To the Editor,
A range of operating room behaviours can be detrimental to both team members and patients.1
We recently developed a scale measuring exposure to behaviours that show disrespect
toward another person and result in a perceived threat to victims and witnesses.2
We call these “negative intraoperative behaviours.” Alongside this scale, we surveyed
clinicians regarding physical abuse and several types of psychological abuse in the
operating room. The Canadian Department of Justice defines physical abuse as any form
of assault, where “someone uses force or the threat of force on someone else without
that person’s consent.”1 In contrast, they define psychological abuse as when “a person
uses words or actions to control, frighten or isolate someone or take away their self-respect.”2
These actions may take place in either “a pattern of behaviour or…” as “a single incident.”A
Although abusive behaviours were not part of the final negative intraoperative behaviours
scale, they are important stand-alone outcomes. A contemporary examination of abusive
behaviours in Canadian operating rooms is needed. Such behaviours are therefore the
subject of this short communication.
The project received ethics approval (May 2013) from the Health Research Ethics Board
at the University of Manitoba. The survey was distributed to professions working in
the operating rooms in Canada from July 2013 to July 2014. Several perioperative organizations,
including the Association of Canadian University Departments of Anesthesia, Operative
Nurse’s Association of Canada, Canadian Society of Clinical Perfusion, Canadian Association
of General Surgeons, and Canadian Federation of Medical Students, helped distribute
the survey. We present responses from 1,540 intraoperative clinicians, including anesthesiologists
(n = 362/2480, response = 15%), nurses (n = 305/2600, response = 11%), surgeons (n = 386/9671,
response = 4%), technicians (104/319, response = 17%), and senior medical students
(n = 383/1922, response = 20%) across Canada. The sampling frames for all groups except
surgeons were either prespecified by the distributing association or estimated based
on the size of the association membership. With surgeons, the denominator could not
be reliably estimated because of “viral” distribution of the link to surgeons of other
subspecialties. To be as conservative as possible, the sampling frame was therefore
assumed to be all surgical specialists in Canada. This number was taken from a 2014
report issued by the Canadian Medical Association. Respondents reported the frequency
with which they had witnessed others or had personally experienced abusive behaviours,
including physical assault, personal space invasions with the intent to intimidate,
or verbal threats. By combining the witnessed and personally experienced exposure,
we determined the number of respondents who had been exposed to each example of abuse
during the past year (Figure).
Figure
Percent of respondents reporting any physical and psychological abuse in the operating
room (with the Clopper–Pearson confidence interval).

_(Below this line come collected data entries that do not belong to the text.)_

(* ===== verification/Str.v ===== *)
(** * Strings and blocks of memory (kern/libs/string.c, the division routines of
      kern/include/thumips.h)

    The routines on a memory of bytes (values 0 .. 255).  A routine that stops at a NUL
    takes the number of bytes it may look at as fuel.  The other components use [bcopy]
    and [Vmm.strnlen] for [memcpy], [memmove] and [strnlen]; here the loops of the source
    are shown to be just that. *)

From stdpp Require Import base gmap list.
From Stdlib Require Import ZArith Lia Bool.
From S2P Require Import Prelude.
From S2P Require Import Vmm.
From S2P Require Import VmmThm.

(** ** Division without a divider (Hacker's Delight) *)

Definition __mulu10 (n : Z) : Z := u32 (u32 (Z.shiftl n 3) + u32 (Z.shiftl n 1)).

Definition __divu10 (n : Z) : Z :=
  let q := u32 (Z.shiftr n 1 + Z.shiftr n 2) in
  let q := u32 (q + Z.shiftr q 4) in
  let q := u32 (q + Z.shiftr q 8) in
  let q := u32 (q + Z.shiftr q 16) in
  let q := Z.shiftr q 3 in
  let r := u32 (n - __mulu10 q) in
  u32 (q + Z.shiftr (u32 (r + 6)) 4).

Definition __divu5 (n : Z) : Z :=
  let q := u32 (Z.shiftr n 3 + Z.shiftr n 4) in
  let q := u32 (q + Z.shiftr q 4) in
  let q := u32 (q + Z.shiftr q 8) in
  let q := u32 (q + Z.shiftr q 16) in
  let r := u32 (n - u32 (q * 5)) in
  u32 (q + Z.shiftr (u32 (13 * r)) 6).

(** ** The routines *)

Definition ld (a : Z) : M bytes Z := gets (fun m => m a).
Definition upd_byte (a v : Z) (m : bytes) : bytes := fun x => if x =? a then v else m x.
Definition st (a v : Z) : M bytes unit := modify (upd_byte a v).

Fixpoint strlen_loop (fuel : nat) (s cnt : Z) : M bytes Z :=
  let! c := ld s in
  if c =? 0 then ret cnt
  else match fuel with O => nofuel | S fuel => strlen_loop fuel (s + 1) (cnt + 1) end.
Definition strlen (fuel : nat) (s : Z) : M bytes Z := strlen_loop fuel s 0.

(** [while (cnt < len && *s ++ != '\0')]; [k]: [len - cnt]. *)
Fixpoint strnlen_loop (k : nat) (s cnt : Z) : M bytes Z :=
  match k with
  | O => ret cnt
  | S k => let! c := ld s in if c =? 0 then ret cnt else strnlen_loop k (s + 1) (cnt + 1)
  end.
Definition strnlen (s len : Z) : M bytes Z := strnlen_loop (Z.to_nat len) s 0.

Our study demonstrated that hundreds of clinicians observe abusive behaviours in Canadian
operating rooms. Abusive behaviours, especially physical assault, should never occur
in any workplace because of the potentially harmful effect on victims and witnesses.
When such events occur in a medical context, however, they are especially concerning
because of their potential to undermine patient care. Incidents of abuse are likely
to disrupt professional relationships,1 communication,1 and the diagnostic and procedural
performance of operating room teams.3 It places patients at an increased risk of morbidity
and mortality.4 As caregivers and patient advocates, operating room team members have
a duty to act in a manner that is conducive to good patient care.
Institutions must take further actions to prevent these behaviours and create a culture
of respect and safety. These efforts should include raising awareness about abusive
behaviours in the operating room and their detrimental effects; increasing “soft skills”
training, especially regarding conflict resolution, communication, and de-escalation
techniques; and finally, instituting and enforcing a respectful workplace policy.